**MATERIALS PROVIDED:**
(* ===== verification/Stakes.v ===== *)
(** * The stake holders

    The genesis balances listed in the [currency] modules of
    [bin/node/ipci-runtime/src/constants.rs] and
    [bin/node/robonomics-runtime/parachain/src/constants.rs]: the full ECDSA
    public key of each holder, as a number of 64 bytes, and the balance in whole
    coins ([MITO] and [XRT]). *)
From Stdlib Require Import ZArith List.
Import ListNotations.
Local Open Scope Z_scope.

**INSTRUCTIONS FOR THE TASK:** Quote only the lines from the line containing "the full ECDSA" through the end of the entries, keeping the first and the last.

**OUTPUT FOR THIS EXERCISE:**
    [bin/node/robonomics-runtime/parachain/src/constants.rs]: the full ECDSA
    public key of each holder, as a number of 64 bytes, and the balance in whole
    coins ([MITO] and [XRT]). *)
From Stdlib Require Import ZArith List.
Import ListNotations.
Local Open Scope Z_scope.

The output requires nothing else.